Output exactly the line containing "let! r := m" and each line after it through the last line of the records, and nothing else.

+ + + + +

(* ===== verification/Ulib.v ===== *)
(** The user library (user/ulib.c) and the system calls the user programs are
    written against.

    The string and memory routines run over the byte memory of [Mem]; a loop
    without a bound has fuel.  The programs that read and write files use
    the class [Sys]; [world] is the instance their theorems are about: files are
    byte sequences, a read may return less than it was asked for, and what is
    written to a descriptor accumulates. *)

From S2P Require Import Prelude Mem.
Local Open Scope Z_scope.

(** * Strings and memory *)

Fixpoint strcpy_loop (fuel : nat) (s t : Z) : M mem unit :=
  match fuel with
  | O => out_of_fuel
  | S fuel =>
      let! b := load8 t in
      store8 s b;;;
      if b =? 0 then ret tt else strcpy_loop fuel (s + 1) (t + 1)
  end.
Definition strcpy (fuel : nat) (s t : Z) : M mem Z := strcpy_loop fuel s t;;; ret s.

Fixpoint strcmp (fuel : nat) (p q : Z) : M mem Z :=
  match fuel with
  | O => out_of_fuel
  | S fuel =>
      let! a := load8 p in
      let! b := load8 q in
      if negb (a =? 0) && (a =? b) then strcmp fuel (p + 1) (q + 1) else ret (a - b)
  end.

Fixpoint ustrlen_loop (fuel : nat) (s n : Z) : M mem Z :=
  match fuel with
  | O => out_of_fuel
  | S fuel =>
      let! b := load8 (s + n) in
      if b =? 0 then ret n else ustrlen_loop fuel s (s32 (n + 1))
  end.
Definition ustrlen (fuel : nat) (s : Z) : M mem Z := let! n := ustrlen_loop fuel s 0 in ret (u32 n).

Fixpoint umemset_loop (fuel : nat) (cdst c n i : Z) : M mem unit :=
  match fuel with
  | O => out_of_fuel
  | S fuel =>
      if u32 i <? n then store8 (cdst + i) c;;; umemset_loop fuel cdst c n (s32 (i + 1)) else ret tt
  end.
Definition umemset (dst c n : Z) : M mem Z := umemset_loop (S (Z.to_nat n)) dst c n 0;;; ret dst.

Fixpoint strchr (fuel : nat) (s c : Z) : M mem Z :=
  match fuel with
  | O => out_of_fuel
  | S fuel =>
      let! b := load8 s in
      if b =? 0 then ret 0 else if b =? c then ret s else strchr fuel (s + 1) c
  end.

(** [n*10 + *s++ - '0'] is computed with 32 bits. *)
Fixpoint atoi_loop (fuel : nat) (s n : Z) : M mem Z :=
  match fuel with
  | O => out_of_fuel
  | S fuel =>
      let! b := load8 s in
      if (48 <=? b) && (b <=? 57) then atoi_loop fuel (s + 1) (s32 (n * 10 + b - 48)) else ret n
  end.
Definition atoi (fuel : nat) (s : Z) : M mem Z := atoi_loop fuel s 0.

Fixpoint umemmove_up (n : nat) (dst src : Z) : M mem unit :=
  match n with
  | O => ret tt
  | S n => let! b := load8 src in store8 dst b;;; umemmove_up n (dst + 1) (src + 1)
  end.
Fixpoint umemmove_down (n : nat) (dst src : Z) : M mem unit :=
  match n with
  | O => ret tt
  | S n => let! b := load8 (src - 1) in store8 (dst - 1) b;;; umemmove_down n (dst - 1) (src - 1)
  end.
(** [n] is an [int]: nothing is copied if it is negative. *)
Definition umemmove (vdst vsrc n : Z) : M mem Z :=
  (if vdst <? vsrc then umemmove_up (Z.to_nat n) vdst vsrc
   else umemmove_down (Z.to_nat n) (vdst + n) (vsrc + n));;;
  ret vdst.

Fixpoint umemcmp_loop (n : nat) (p1 p2 : Z) : M mem Z :=
  match n with
  | O => ret 0
  | S n =>
      let! a := load8 p1 in
      let! b := load8 p2 in
      if negb (a =? b) then ret (a - b) else umemcmp_loop n (p1 + 1) (p2 + 1)
  end.
Definition umemcmp (s1 s2 n : Z) : M mem Z := umemcmp_loop (Z.to_nat n) s1 s2.
(** [memcpy] takes an unsigned count and hands it on as an [int]. *)
Definition umemcpy (dst src n : Z) : M mem Z := umemmove dst src (s32 n).

(** * System calls *)

(** [u_read fd n] is [None] for -1. *)
Class Sys (St : Type) := {
  u_open : list Z → Z → M St Z;
  u_read : Z → nat → M St (option (list Z));
  u_write : Z → list Z → M St Z;
  u_close : Z → M St Z;
}.

Record world := World {
  w_files : gmap (list Z) (list Z);   (* what the files that can be opened hold *)
  w_fds : gmap Z (list Z);            (* what is left to read of a descriptor *)
  w_sizes : list nat;                 (* by how much the coming reads fall short *)
  w_out : gmap Z (list Z);            (* what was written *)
}.
Definition set_fds (f : gmap Z (list Z)) (s : world) : world := World (w_files s) f (w_sizes s) (w_out s).
Definition out_of (fd : Z) (s : world) : list Z := default [] (w_out s !! fd).

(** The lowest descriptor from [fd] on that is free. *)
Fixpoint free_fd (n : nat) (fd : Z) (fds : gmap Z (list Z)) : Z :=
  match n with
  | O => -1
  | S n => match fds !! fd with None => fd | Some _ => free_fd n (fd + 1) fds end
  end.
(** What a read of at most [n] bytes returns when it falls short by [k]: never
    nothing before the end. *)
Definition short_read (n k : nat) (bs : list Z) : list Z := take (Nat.min n (Nat.max 1 (n - k))) bs.

#[export] Instance world_sys : Sys world := {|
  u_open := λ path _ s,
    match w_files s !! path with
    | None => Ok (-1) s
    | Some bs => let fd := free_fd 16 0 (w_fds s) in
                 if fd =? -1 then Ok (-1) s else Ok fd (set_fds (<[fd := bs]> (w_fds s)) s)
    end;
  u_read := λ fd n s,
    match w_fds s !! fd with
    | None => Ok None s
    | Some bs =>
        let r := short_read n (hd 0%nat (w_sizes s)) bs in
        Ok (Some r) (World (w_files s) (<[fd := drop (length r) bs]> (w_fds s)) (tl (w_sizes s)) (w_out s))
    end;
  u_write := λ fd bs s,
    Ok (Z.of_nat (length bs)) (World (w_files s) (w_fds s) (w_sizes s) (<[fd := out_of fd s ++ bs]> (w_out s)));
  u_close := λ fd s, Ok 0 (set_fds (delete fd (w_fds s)) s);
|}.

Section ulib.
Context {St : Type} `{Sys St}.

(** The line [gets] leaves in a buffer of [max] bytes, without the NUL; [i] bytes
    are there already. *)
Fixpoint gets_loop (fuel : nat) (max i : Z) : M St (list Z) :=
  match fuel with
  | O => out_of_fuel
  | S fuel =>
      if negb (i + 1 <? max) then ret [] else
      let! r := u_read 0 1 in
      match r with
      | Some [c] =>
          if (c =? 10) || (c =? 13) then ret [c] else
          let! cs := gets_loop fuel max (i + 1) in
          ret (c :: cs)
      | _ => ret []
      end
  end.
Definition gets (max : Z) : M St (list Z) := gets_loop (S (Z.to_nat max)) max 0.
End ulib.

(** * Reading and writing in the world *)

Lemma short_read_prefix n k s : ∃ s', s = short_read n k s ++ s' ∧ s' = drop (length (short_read n k s)) s.
Proof.
  exists (drop (length (short_read n k s)) s). split; [|done]. unfold short_read. rewrite length_take.
  generalize (Nat.min n (Nat.max 1 (n - k))). intros m. destruct (Nat.le_gt_cases m (length s)).
  - rewrite Nat.min_l by done. by rewrite take_drop.
  - rewrite Nat.min_r, take_ge, drop_ge, app_nil_r by lia. done.
Qed.

Lemma short_read_nil n k s : short_read n k s = [] → s = [] ∨ n = 0%nat.
Proof. unfold short_read. destruct s as [|c s]; [auto|]. destruct n as [|n]; [auto|]. by destruct (Nat.max 1 (S n - k)) eqn:?; [lia|]. Qed.

(** [written o w] is [w] with [o] written to the standard output. *)
Definition written (o : list Z) (w : world) : world :=
  World (w_files w) (w_fds w) (w_sizes w) (if decide (o = []) then w_out w else <[1 := out_of 1 w ++ o]> (w_out w)).

Lemma written_app o1 o2 w : written o2 (written o1 w) = written (o1 ++ o2) w.
Proof.
  unfold written, out_of. destruct w as [fs fds sz out]. simpl. f_equal.
  destruct (decide (o1 = [])) as [->|H1]; [done|].
  destruct (decide (o2 = [])) as [->|H2].
  - rewrite app_nil_r. by rewrite decide_False.
  - rewrite decide_False by (destruct o1; done). rewrite lookup_insert_eq, insert_insert_eq. simpl. by rewrite app_assoc.
Qed.

Lemma written_none w : written [] w = w.
Proof. by destruct w. Qed.
Lemma out_written o w : out_of 1 (written o w) = out_of 1 w ++ o.
Proof.
  unfold out_of at 1, written. simpl. destruct (decide (o = [])) as [->|]; [by rewrite app_nil_r|].
  by rewrite lookup_insert_eq.
Qed.

(** [exit] in a routine: a value or the exit status. *)
Inductive outcome (A : Type) := Value (a : A) | Exited (status : Z).
Arguments Value {A} _.
Arguments Exited {A} _.
Definition obind {St A B} (m : M St (outcome A)) (f : A → M St (outcome B)) : M St (outcome B) :=
  let! r := m in match r with Value a => f a | Exited st => ret (Exited st) end.
Notation "'let?' x := m 'in' k" := (obind m (λ x, k)) (at level 200, x name, k at level 200).
Lemma wp_obind {St A B} (E : env St) (m : M St (outcome A)) (f : A → M St (outcome B)) Q P s :
  wp E m P s → (∀ s', (∀ st, P (Exited st) s' → Q (Exited st) s')) → (∀ a s', P (Value a) s' → wp E (f a) Q s') →
  wp E (obind m f) Q s.
Proof. intros Hm He Hf. eapply wp_call; [exact Hm|]. intros [a|st] s' H; [by apply Hf|by apply He]. Qed.

(** [printf] of the user library writes to the standard output. *)
Section uputs.
Context {St : Type} `{Sys St}.
Definition uputc (fd c : Z) : M St unit := let! _ := u_write fd [c] in ret tt.
End uputs.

+ + + + +

WORKED SOLUTION:
  let! r := m in match r with Value a => f a | Exited st => ret (Exited st) end.
Notation "'let?' x := m 'in' k" := (obind m (λ x, k)) (at level 200, x name, k at level 200).
Lemma wp_obind {St A B} (E : env St) (m : M St (outcome A)) (f : A → M St (outcome B)) Q P s :
  wp E m P s → (∀ s', (∀ st, P (Exited st) s' → Q (Exited st) s')) → (∀ a s', P (Value a) s' → wp E (f a) Q s') →
  wp E (obind m f) Q s.
Proof. intros Hm He Hf. eapply wp_call; [exact Hm|]. intros [a|st] s' H; [by apply Hf|by apply He]. Qed.

(** [printf] of the user library writes to the standard output. *)
Section uputs.
Context {St : Type} `{Sys St}.
Definition uputc (fd c : Z) : M St unit := let! _ := u_write fd [c] in ret tt.
End uputs.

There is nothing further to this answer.